Prompt.
Among the entries below, copy every line that carries the word "Hlen".

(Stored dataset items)
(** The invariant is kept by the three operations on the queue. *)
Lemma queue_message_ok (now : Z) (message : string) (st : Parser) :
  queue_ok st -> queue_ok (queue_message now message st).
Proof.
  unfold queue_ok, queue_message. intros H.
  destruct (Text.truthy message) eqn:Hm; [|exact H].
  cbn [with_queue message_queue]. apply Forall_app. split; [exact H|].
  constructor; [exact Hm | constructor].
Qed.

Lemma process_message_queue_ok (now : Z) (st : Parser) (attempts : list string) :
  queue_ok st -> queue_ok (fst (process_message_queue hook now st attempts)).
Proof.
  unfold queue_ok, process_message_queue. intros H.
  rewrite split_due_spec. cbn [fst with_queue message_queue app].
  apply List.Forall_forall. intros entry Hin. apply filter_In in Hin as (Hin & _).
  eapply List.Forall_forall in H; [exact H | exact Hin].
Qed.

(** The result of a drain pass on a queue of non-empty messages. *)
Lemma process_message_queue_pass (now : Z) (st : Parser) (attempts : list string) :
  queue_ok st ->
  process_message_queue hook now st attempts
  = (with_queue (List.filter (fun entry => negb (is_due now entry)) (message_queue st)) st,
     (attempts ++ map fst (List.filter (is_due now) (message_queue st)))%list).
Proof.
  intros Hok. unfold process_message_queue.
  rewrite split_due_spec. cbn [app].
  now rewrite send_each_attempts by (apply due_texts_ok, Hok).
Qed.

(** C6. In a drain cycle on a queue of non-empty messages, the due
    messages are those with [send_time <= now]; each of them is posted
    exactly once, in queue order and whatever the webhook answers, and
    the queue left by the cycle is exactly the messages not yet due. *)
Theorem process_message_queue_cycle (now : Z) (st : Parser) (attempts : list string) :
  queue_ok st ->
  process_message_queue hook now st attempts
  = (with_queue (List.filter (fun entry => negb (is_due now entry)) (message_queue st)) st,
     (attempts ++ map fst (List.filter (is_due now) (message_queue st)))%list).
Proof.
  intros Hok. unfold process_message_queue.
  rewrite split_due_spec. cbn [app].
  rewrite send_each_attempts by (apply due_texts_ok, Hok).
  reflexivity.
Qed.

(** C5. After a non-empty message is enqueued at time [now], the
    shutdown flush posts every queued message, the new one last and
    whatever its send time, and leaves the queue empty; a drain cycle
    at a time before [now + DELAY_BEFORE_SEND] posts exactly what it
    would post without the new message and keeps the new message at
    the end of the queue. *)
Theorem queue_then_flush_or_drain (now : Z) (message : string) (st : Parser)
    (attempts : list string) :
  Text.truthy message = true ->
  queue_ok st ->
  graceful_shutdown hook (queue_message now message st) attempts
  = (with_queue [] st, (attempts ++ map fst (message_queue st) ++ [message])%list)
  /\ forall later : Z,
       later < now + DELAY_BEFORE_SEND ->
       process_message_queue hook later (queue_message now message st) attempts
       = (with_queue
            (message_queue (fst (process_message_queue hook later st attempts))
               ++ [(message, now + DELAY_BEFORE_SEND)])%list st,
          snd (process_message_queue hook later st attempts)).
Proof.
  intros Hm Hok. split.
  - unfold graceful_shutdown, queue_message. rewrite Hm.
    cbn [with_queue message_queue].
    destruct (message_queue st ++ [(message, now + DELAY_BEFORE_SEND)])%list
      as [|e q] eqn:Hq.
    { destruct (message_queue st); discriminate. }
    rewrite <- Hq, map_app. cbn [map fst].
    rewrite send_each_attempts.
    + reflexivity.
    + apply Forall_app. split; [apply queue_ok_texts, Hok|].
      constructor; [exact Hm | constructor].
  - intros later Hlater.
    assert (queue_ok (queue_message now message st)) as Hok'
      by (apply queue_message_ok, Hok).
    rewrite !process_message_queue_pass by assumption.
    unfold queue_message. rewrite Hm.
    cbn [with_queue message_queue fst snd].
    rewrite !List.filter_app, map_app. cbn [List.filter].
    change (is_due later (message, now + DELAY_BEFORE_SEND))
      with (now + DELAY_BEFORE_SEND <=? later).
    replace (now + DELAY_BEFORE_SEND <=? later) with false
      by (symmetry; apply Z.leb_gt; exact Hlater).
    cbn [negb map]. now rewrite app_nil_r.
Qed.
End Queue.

---

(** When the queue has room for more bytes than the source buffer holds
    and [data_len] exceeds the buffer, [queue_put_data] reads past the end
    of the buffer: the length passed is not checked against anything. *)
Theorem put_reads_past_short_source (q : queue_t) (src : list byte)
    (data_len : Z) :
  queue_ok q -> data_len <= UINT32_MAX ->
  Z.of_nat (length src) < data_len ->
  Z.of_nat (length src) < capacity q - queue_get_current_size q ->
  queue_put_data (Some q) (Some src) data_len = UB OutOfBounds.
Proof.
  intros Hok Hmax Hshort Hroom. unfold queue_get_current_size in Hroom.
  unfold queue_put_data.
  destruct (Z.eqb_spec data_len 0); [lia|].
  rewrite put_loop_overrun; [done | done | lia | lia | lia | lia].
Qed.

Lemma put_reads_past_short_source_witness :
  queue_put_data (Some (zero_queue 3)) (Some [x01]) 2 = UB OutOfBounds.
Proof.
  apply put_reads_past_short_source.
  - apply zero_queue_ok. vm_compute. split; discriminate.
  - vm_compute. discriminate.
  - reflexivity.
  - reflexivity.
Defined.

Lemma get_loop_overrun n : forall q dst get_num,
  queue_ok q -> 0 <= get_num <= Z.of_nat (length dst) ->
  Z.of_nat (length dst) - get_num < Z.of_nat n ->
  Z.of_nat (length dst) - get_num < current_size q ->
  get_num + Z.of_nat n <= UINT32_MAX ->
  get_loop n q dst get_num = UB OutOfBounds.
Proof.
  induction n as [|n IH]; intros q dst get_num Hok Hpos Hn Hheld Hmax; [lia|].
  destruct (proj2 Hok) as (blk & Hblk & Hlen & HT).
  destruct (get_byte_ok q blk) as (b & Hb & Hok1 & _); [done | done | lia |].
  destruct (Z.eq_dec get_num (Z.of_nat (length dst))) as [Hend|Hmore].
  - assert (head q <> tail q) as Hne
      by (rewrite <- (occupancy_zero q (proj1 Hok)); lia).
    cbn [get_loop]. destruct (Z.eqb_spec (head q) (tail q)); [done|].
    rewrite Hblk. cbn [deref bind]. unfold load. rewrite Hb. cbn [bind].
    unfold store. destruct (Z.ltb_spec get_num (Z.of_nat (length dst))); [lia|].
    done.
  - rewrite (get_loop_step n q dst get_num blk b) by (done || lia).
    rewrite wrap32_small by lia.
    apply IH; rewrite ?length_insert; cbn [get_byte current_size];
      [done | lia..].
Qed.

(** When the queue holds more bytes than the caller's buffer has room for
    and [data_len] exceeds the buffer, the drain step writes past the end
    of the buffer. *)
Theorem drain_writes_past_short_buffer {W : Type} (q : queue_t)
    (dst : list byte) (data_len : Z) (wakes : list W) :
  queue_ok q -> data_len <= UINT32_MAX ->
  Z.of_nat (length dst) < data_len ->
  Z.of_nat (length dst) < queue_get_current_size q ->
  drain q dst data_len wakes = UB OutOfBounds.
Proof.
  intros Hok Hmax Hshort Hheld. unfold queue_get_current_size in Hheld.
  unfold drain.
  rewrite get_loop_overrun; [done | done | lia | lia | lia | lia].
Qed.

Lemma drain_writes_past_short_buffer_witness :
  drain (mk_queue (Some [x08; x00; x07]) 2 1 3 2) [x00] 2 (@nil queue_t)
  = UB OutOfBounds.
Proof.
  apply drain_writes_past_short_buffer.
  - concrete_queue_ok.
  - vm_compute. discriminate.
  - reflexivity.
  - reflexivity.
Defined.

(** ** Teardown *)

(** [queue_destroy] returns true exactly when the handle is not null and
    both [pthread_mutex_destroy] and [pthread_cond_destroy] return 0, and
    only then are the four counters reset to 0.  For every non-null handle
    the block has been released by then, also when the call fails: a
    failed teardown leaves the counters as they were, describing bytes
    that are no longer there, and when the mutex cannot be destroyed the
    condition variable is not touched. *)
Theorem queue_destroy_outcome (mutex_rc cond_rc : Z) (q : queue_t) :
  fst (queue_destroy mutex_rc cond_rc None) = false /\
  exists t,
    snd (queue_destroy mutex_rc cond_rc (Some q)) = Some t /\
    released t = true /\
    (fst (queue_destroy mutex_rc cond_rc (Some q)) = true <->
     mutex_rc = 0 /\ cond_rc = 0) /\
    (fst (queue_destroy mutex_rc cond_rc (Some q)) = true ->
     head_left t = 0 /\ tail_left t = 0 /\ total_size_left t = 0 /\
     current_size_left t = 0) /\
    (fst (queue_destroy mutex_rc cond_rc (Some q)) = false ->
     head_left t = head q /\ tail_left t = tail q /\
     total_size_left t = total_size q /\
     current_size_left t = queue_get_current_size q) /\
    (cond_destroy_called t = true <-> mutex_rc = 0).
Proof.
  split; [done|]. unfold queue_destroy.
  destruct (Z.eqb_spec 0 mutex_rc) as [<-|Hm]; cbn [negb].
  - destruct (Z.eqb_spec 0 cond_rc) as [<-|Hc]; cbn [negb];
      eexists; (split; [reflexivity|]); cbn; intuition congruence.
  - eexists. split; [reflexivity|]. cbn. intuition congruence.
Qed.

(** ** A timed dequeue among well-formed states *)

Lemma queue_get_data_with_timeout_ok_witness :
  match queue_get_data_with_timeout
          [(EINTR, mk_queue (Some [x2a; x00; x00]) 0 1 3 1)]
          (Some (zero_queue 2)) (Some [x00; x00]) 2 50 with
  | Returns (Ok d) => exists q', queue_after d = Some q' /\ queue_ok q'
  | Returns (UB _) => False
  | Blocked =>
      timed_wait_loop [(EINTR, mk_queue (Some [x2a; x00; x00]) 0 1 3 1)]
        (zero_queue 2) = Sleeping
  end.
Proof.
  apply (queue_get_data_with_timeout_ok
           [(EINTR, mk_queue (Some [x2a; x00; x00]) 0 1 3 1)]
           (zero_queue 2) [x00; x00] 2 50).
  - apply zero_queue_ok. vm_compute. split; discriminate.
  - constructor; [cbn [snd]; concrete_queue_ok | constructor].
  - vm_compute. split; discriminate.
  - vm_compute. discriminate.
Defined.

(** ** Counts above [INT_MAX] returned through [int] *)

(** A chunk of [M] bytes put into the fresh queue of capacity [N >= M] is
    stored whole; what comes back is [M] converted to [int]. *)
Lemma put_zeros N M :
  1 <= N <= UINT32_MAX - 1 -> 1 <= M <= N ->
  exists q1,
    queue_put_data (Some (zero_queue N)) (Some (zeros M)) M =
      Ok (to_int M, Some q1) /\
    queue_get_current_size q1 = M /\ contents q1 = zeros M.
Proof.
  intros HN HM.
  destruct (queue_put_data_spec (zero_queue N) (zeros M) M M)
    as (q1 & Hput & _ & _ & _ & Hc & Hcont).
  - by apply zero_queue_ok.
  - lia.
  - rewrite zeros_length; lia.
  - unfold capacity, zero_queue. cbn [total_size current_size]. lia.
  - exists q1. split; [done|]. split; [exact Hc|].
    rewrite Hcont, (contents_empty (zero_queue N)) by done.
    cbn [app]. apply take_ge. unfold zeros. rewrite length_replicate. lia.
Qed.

--

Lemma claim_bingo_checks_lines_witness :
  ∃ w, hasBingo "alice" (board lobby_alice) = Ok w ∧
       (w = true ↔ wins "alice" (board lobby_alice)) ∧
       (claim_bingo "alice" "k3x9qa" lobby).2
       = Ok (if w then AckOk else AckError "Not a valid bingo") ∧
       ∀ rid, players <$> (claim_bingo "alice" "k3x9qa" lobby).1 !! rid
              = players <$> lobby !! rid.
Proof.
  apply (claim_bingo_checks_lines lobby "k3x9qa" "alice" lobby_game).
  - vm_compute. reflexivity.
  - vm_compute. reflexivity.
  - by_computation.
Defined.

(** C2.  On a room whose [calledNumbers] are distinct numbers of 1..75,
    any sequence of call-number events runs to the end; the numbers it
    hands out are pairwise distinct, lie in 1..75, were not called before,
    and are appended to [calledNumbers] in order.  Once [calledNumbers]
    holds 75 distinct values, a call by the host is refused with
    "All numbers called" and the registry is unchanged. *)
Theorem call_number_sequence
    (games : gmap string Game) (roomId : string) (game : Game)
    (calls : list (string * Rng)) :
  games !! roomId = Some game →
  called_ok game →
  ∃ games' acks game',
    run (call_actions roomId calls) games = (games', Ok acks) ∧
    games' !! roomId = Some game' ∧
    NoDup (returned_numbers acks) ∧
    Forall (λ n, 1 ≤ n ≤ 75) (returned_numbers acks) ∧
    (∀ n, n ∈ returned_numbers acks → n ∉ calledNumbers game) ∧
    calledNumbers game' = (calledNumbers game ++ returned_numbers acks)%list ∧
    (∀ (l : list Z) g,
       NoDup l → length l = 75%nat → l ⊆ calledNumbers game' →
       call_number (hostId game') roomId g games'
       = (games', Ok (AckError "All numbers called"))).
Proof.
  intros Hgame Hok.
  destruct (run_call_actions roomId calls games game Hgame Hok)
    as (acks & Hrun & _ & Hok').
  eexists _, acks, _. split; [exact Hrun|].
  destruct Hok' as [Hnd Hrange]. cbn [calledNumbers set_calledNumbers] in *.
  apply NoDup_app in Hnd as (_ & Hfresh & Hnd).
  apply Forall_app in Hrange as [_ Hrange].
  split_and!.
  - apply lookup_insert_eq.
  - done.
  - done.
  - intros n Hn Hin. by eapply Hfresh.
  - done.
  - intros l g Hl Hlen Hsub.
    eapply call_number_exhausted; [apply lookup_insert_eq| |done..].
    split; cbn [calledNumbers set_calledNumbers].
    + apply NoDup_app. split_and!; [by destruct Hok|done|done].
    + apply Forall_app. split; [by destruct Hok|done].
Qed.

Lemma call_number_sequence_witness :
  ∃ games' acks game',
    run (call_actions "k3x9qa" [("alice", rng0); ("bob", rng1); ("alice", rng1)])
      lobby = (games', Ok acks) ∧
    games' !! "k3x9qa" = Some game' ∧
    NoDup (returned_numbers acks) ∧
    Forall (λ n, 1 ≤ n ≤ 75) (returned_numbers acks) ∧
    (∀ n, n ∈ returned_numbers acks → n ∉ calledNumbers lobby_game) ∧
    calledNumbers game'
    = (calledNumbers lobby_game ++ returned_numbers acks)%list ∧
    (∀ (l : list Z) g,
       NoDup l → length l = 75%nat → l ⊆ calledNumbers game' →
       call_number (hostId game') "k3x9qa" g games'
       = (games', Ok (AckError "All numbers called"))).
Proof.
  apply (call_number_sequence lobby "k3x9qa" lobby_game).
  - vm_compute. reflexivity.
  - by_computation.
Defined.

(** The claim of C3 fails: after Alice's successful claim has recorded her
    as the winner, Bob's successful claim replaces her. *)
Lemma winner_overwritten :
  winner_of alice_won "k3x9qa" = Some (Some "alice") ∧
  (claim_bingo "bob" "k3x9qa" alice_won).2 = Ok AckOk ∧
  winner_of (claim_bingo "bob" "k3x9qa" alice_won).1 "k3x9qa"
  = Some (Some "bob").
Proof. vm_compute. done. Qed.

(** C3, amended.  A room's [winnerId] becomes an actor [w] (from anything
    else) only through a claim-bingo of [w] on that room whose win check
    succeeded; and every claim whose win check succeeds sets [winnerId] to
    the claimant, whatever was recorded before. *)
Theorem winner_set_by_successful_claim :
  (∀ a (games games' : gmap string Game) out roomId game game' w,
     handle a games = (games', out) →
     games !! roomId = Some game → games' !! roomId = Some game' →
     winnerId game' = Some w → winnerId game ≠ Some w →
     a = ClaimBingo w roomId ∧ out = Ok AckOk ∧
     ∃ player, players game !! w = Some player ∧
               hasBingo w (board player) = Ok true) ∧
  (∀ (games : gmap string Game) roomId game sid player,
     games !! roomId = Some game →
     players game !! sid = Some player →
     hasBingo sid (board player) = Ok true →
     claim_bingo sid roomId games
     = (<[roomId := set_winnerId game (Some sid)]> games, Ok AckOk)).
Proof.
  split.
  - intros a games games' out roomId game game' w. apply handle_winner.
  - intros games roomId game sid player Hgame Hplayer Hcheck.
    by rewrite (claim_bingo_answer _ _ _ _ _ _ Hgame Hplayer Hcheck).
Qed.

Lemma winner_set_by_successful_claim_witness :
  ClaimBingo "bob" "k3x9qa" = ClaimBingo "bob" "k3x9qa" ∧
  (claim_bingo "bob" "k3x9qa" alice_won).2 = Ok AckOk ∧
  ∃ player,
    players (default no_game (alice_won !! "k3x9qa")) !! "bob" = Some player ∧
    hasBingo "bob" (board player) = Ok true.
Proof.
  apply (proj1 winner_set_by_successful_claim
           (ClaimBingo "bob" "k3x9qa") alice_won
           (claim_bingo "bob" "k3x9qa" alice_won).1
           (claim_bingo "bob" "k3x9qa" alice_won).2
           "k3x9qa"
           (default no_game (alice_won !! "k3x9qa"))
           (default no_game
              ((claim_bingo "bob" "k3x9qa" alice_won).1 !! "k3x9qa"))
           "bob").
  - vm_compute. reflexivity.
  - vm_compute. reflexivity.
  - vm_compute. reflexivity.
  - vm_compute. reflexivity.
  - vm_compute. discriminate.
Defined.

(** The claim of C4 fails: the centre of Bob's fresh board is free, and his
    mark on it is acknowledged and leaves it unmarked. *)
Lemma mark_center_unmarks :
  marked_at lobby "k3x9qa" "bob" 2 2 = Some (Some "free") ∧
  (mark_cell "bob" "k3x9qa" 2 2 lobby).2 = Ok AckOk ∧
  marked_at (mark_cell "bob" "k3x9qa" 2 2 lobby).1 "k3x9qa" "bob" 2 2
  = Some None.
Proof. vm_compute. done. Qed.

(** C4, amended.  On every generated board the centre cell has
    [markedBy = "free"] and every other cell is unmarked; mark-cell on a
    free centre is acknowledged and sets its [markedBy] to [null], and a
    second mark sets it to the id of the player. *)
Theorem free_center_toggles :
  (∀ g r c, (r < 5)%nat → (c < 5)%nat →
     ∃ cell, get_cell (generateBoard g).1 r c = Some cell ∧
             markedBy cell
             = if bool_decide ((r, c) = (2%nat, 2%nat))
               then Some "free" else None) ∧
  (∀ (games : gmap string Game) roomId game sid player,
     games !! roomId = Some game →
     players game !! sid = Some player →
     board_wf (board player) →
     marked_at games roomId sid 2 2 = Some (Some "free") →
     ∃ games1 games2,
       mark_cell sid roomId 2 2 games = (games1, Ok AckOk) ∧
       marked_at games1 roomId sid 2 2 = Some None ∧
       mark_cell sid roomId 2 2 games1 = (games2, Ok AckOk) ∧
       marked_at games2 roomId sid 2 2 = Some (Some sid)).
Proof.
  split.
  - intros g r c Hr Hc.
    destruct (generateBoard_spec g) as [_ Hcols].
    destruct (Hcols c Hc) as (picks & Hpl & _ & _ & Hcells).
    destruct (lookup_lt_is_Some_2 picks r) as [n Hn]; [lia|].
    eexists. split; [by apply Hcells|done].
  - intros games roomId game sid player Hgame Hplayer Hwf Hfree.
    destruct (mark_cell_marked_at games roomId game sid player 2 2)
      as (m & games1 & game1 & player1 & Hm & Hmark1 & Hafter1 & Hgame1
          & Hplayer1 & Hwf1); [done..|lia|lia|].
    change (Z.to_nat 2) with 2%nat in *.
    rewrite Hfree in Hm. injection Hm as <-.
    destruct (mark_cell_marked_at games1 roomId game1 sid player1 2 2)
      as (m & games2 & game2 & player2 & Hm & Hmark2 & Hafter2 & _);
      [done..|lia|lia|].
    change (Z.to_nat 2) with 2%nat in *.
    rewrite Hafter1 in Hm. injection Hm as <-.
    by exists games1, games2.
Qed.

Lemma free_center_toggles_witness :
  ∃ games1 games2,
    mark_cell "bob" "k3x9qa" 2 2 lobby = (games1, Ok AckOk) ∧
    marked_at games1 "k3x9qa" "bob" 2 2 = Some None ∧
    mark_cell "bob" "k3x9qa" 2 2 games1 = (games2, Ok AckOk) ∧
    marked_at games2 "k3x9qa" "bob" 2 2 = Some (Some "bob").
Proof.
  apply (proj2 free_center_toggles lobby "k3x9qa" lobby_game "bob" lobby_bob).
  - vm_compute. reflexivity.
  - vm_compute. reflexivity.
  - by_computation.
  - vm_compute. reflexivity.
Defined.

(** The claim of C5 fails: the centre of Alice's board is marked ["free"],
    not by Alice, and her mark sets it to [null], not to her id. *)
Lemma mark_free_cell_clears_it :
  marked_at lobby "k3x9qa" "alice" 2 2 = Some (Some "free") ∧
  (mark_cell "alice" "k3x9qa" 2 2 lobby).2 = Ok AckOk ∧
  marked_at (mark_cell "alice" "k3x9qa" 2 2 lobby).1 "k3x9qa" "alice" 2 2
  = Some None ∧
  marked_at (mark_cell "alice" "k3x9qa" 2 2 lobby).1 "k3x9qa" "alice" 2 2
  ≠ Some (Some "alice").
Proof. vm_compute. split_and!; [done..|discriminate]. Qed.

Solution to the problem.
  destruct (proj2 Hok) as (blk & Hblk & Hlen & HT).
  - intros l g Hl Hlen Hsub.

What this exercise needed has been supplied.